Consider especially children who are adopted by two new parents, rather than situations where a parent’s child is also adopted by a second person (whether a same-sex partner or a traditional stepparent). The child’s birth parents are often out of the picture — sometimes dead, sometimes unfit, sometimes just moved on to other matters. The adopted parents will often be the only parents the child ever knew. Even in open adoptions where a birth parent or parents remains in contact with the child, the whole point of the adoption is to relieve the birth parents of legal rights and responsibilities over the child, and to let the child be raised by — and bond with — the adoptive parents, with only a minimum amount of participation by the birth parents.

So here’s this child, who has been raised by the adoptive parents for years. She comes to Oklahoma — perhaps on a trip to visit the adoptive parents’ family or friends, alone on some school trip, or when the family moves to Oklahoma for a parent’s job. Now some occasion arises on which Oklahoma law must determine the child’s parents: An Oklahoma hospital needs to get consent for medical care; an Oklahoma police agency needs to determine whether the adults with the child are legally authorized custodians for the child; an Oklahoma school needs authorization for this or that from the parent.

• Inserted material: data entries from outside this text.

Lemma header_value_suffix req name r : header_value req name = Some r -> exists a, req = a ++ r.
Proof.
  unfold header_value. destruct (strstr req CRLF) as [q|] eqn:E; [|done].
  apply strstr_suffix in E as [b Eb]. intros H. apply header_lines_suffix in H as [a Ha].
  exists (b ++ take 2 q ++ a). by rewrite <- !app_assoc, <- Ha, take_drop.
Qed.

Lemma authenticated_contains ses req :
  authenticated ses req = true -> contains req (NEEDLE ++ ses) = true.
Proof.
  unfold authenticated. destruct (header_value req (str "Cookie")) as [p|] eqn:E; [|done].
  intros H. apply cookie_loop_contains in H as (a & b & ->). apply header_value_suffix in E as [c ->].
  apply contains_spec. exists (c ++ a), b. by rewrite <- !app_assoc.
Qed.

(** ** Properties *)

(** C8: whatever a client sends and whichever system calls fail, a connection whose
    behaviour is defined leaves the files, the shell's input, the signals and the event
    streams exactly as they were unless the request carried the session's cookie.
    With the cookie it has one effect: it replaces one file whole, whose path is the
    shell's working directory followed by a relative path without [..] (and if that
    fails may leave its temporary file there when this cannot be removed), or it types
    into the shell, or it sends one interrupt or termination signal, or it becomes an
    event stream.  Only a request with a backslash in its body can be undefined. *)
Theorem client_thread_confined (s : wisp) (k : socket) :
  let '(o, (s', _)) := client_thread (s, k) in
  match o with
  | Undefined => exists req hlen blen k1, read_request k = (Request req hlen blen, k1) /\ BACKSLASH ∈ cstr (drop hlen req)
  | _ =>
      visible s' = visible s \/
      exists req hlen blen k1,
        read_request k = (Request req hlen blen, k1)
        /\ contains (cstr req) (str "wisp_session=" ++ session s) = true
        /\ one_effect s s'
  end.
Proof.
  rewrite (surjective_pairing (client_thread (s, k))), (surjective_pairing (client_thread (s, k)).2).
  unfold client_thread. rewrite bind_on_snd.
  destruct (read_request k) as [r k1] eqn:Er. cbn [fst snd]. destruct r as [| |req hlen blen].
  - by left.
  - destruct (error_reply 413 "request too large" (s, k1)).1 eqn:E; [left..|by apply (defined_error [] _ _ _) in E; apply elem_of_nil in E].
    all: apply (error_reply_same visible 413 "request too large" (s, k1)).
  - assert (Hd : defined_unless (cstr (drop hlen req)) (answer req hlen)).
    { unfold answer. destruct (scan_request_line _) as [[method target]|]; [|apply defined_error].
      destruct (_ && _); [apply defined_done|]. destruct (_ && _); [apply login_defined|].
      apply defined_bind. intros ses. destruct (negb _); [apply defined_error|apply routes_defined]. }
    destruct (answer req hlen (s, k1)).1 eqn:Eo; [| |exists req, hlen, blen, k1; split; [done|by apply (Hd _ Eo)]].
    all: clear Hd Eo; unfold answer; destruct (scan_request_line (cstr req)) as [[method target]|];
      [|left; apply (error_reply_same visible 400 "malformed request" (s, k1))].
    all: destruct (_ && _); [left; rewrite st_bind_run; cbn [mret st_ret snd];
      apply (serve_file_same (str "index.html") (str "text/html; charset=utf-8") (s, k1))|].
    all: destruct (_ && _); [left; apply (login_same (cstr (drop hlen req)) (s, k1))|].
    all: rewrite st_bind_run; cbn [gets fst snd].
    all: destruct (authenticated (session s) (cstr req)) eqn:Ea; cbn [negb];
      [|left; apply (error_reply_same visible 401 "authentication required" (s, k1))].
    all: right; exists req, hlen, blen, k1; split_and!; [done|by apply authenticated_contains|apply authenticated_routes_effect].
Qed.

(** ** The history *)

Lemma push_history_lastn h data :
  (length h <= HISTORY_MAX)%nat -> (length data <= HISTORY_MAX)%nat ->
  push_history h data = lastn HISTORY_MAX (h ++ data).
Proof.
  intros Hh Hd. unfold push_history, lastn. rewrite length_app.
  destruct (Nat.ltb_spec HISTORY_MAX (length h + length data)).
  - rewrite drop_app. f_equal. replace (length h + length data - HISTORY_MAX - length h)%nat with 0%nat by lia.
    done.
  - by replace (length h + length data - HISTORY_MAX)%nat with 0%nat by lia.
Qed.

Lemma pty_chunks_history chunks s :
  (length (history s) <= HISTORY_MAX)%nat -> Forall (fun d => (length d <= Z.to_nat 4096)%nat) chunks ->
  history (fold_left (fun s d => pty_chunk d s) chunks s) = lastn HISTORY_MAX (history s ++ concat chunks).
Proof.
  intros Hh Hc. revert s Hh. induction Hc as [|d chunks Hd Hc IH]; intros s Hh; cbn [fold_left concat].
  - rewrite app_nil_r. by rewrite lastn_all.
  - assert (E : history (pty_chunk d s) = lastn HISTORY_MAX (history s ++ d)).
    { apply push_history_lastn; [done|]. unfold HISTORY_MAX. lia. }
    rewrite IH; rewrite E; [|apply length_lastn]. by rewrite lastn_app, <- app_assoc.
Qed.

(** ** JSON *)

Lemma strstr_unquoted t s n : DQ ∉ t -> strstr (t ++ s) (quote n) = strstr s (quote n).
Proof. apply strstr_skip. Qed.

Lemma starts_with_quoted n w rest :
  DQ ∉ n -> DQ ∉ w -> starts_with (n ++ [DQ]) (w ++ DQ :: rest) = true -> n = w.
Proof.
  revert w; induction n as [|a n IH]; intros w Hn Hw.
  - destruct w as [|b w]; [done|]. apply not_elem_of_cons in Hw as [Hb _].
    cbn [app starts_with]. by destruct (Z.eqb_spec DQ b).
  - apply not_elem_of_cons in Hn as [Ha Hn].
    destruct w as [|b w]; cbn [app starts_with]; intros H; to_prop; subst; [done|].
    apply not_elem_of_cons in Hw as [_ Hw]. f_equal. by apply IH.
Qed.

(** A quoted text is skipped by the search for another quoted text. *)
Lemma strstr_other_quoted n w rest :
  DQ ∉ n -> DQ ∉ w -> n <> w -> n <> [] -> peek rest <> peek n ->
  strstr (quote w ++ rest) (quote n) = strstr rest (quote n).
Proof.
  intros Hn Hw Hne Hn0 Hp. unfold quote. cbn [app strstr starts_with]. rewrite Z.eqb_refl. cbn [andb].
  rewrite <- app_assoc. cbn [app].
  destruct (starts_with (n ++ [DQ]) (w ++ DQ :: rest)) eqn:E; [by apply starts_with_quoted in E|].
  rewrite strstr_skip by done. cbn [strstr starts_with]. rewrite Z.eqb_refl. cbn [andb].
  destruct (starts_with (n ++ [DQ]) rest) eqn:E2; [|done].
  apply starts_with_spec in E2 as [t ->]. destruct n; done.
Qed.

Lemma strstr_quote n rest : strstr (quote n ++ rest) (quote n) = Some (quote n ++ rest).
Proof. by apply strstr_here. Qed.

Lemma hex_digit_value v :
  0 <= v < 16 ->
  isxdigit (hex_digit v) = true
  /\ (if isdigit (hex_digit v) then hex_digit v - 48 else 10 + tolower (hex_digit v) - 97) = v.
Proof.
  intros H. unfold hex_digit. destruct (Z.ltb_spec v 10).
  - unfold isxdigit, isdigit. destruct (Z.leb_spec 48 (48 + v)); [|lia]. destruct (Z.leb_spec (48 + v) 57); [|lia].
    split; [done|cbn [andb]; lia].
  - unfold isxdigit, isdigit, tolower, isupper. destruct (Z.leb_spec (87 + v) 57); [lia|]. rewrite andb_false_r.
    destruct (Z.leb_spec (87 + v) 90); [lia|]. rewrite andb_false_r.
    destruct (Z.leb_spec 97 (87 + v)); [|lia]. destruct (Z.leb_spec (87 + v) 102); [|lia].
    split; [by rewrite orb_true_r|lia].
Qed.

Lemma hex_prefix_byte c rest :
  0 <= c < 256 -> hex_prefix 4 0 (48 :: 48 :: hex_byte c ++ rest) = c.
Proof.
  intros Hc. destruct (nibbles c Hc) as (H1 & H2 & H3). unfold hex_byte. cbn [app hex_prefix].
  change (isxdigit 48) with true. change (isdigit 48) with true. cbv iota.
  destruct (hex_digit_value _ H1) as [-> ->]. destruct (hex_digit_value _ H2) as [-> ->]. lia.
Qed.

Under Oklahoma law, as I read it, the adoption can’t be recognized. So who are the child’s parents? Why, the biological parents, wherever they are and whatever they may be doing. Even if the adoptive parents can be somehow treated as the child’s guardians, presumably there’d need to be some checking with the biological parents. What if the biological parents are virtually impossible to find? What if they are dead? What if they decide to reassert their parental rights, almost certainly very much against the child’s desires, but perhaps if they’re trying to implicitly extort some payment from the adoptive parents? (Such implicit extortion can take place without any incriminating statements being made by the biological parents.) [UPDATE: Some commenters suggest that perhaps the termination of the biological parents’ rights would be recognized but the adoption by the adoptive parents would not be — in which case, the child would have no legally recognized parents, and might perhaps then end up the ward of the state, hardly an improvement over the scenario I first described.]

What a horrible situation for the child — to have the government not recognize the only parents you’ve known as your parents, and to have the government thus interfere with your ability to get all the services that require your parents’ approval. This is much worse than not having your parents’ marriage recognized as a marriage, which might burden you in other ways. It’s much worse than even not having one of your parents recognized as your parent (bad as that would be). It might put you in the position where there is no-one close to you who has the legal power to help you in those legal contexts that require a parent.

And what possible justification can there be for harming children this way? Say you think that children are better off with parents of the opposite sex than with parents of the same sex. I’m not sure that’s right; and I suspect that restricting adoption will on balance leave more children with no permanent parents at all, the worst possible situation for them.

But even if children are better off with parents of the opposite sex, I doubt that the Oklahoma law will have much of a deterrent effect on adoptions by same-sex couples. Certainly people who adopt in California are unlikely to decide not to adopt (or to adopt with a different partner) because of a fear that they’ll have trouble if they move to Oklahoma. Perhaps a few Oklahoma couples won’t leave the state to adopt and then come back. Yet on balance the harm to adopted children will, I think, very much outweigh whatever conceivable benefit there may be in shifting some adoptions away from same-sex couples and towards opposite-sex parents.

So the Oklahoma statute would either harm children of same-sex couples who visit or move to Oklahoma — or will lead their parents not to go to Oklahoma at all, or let their children go to Oklahoma. I see no plausible justification for either alternative, which is why it seems to me that, even apart of constitutional questions, laws such as Oklahoma’s should be strongly condemned.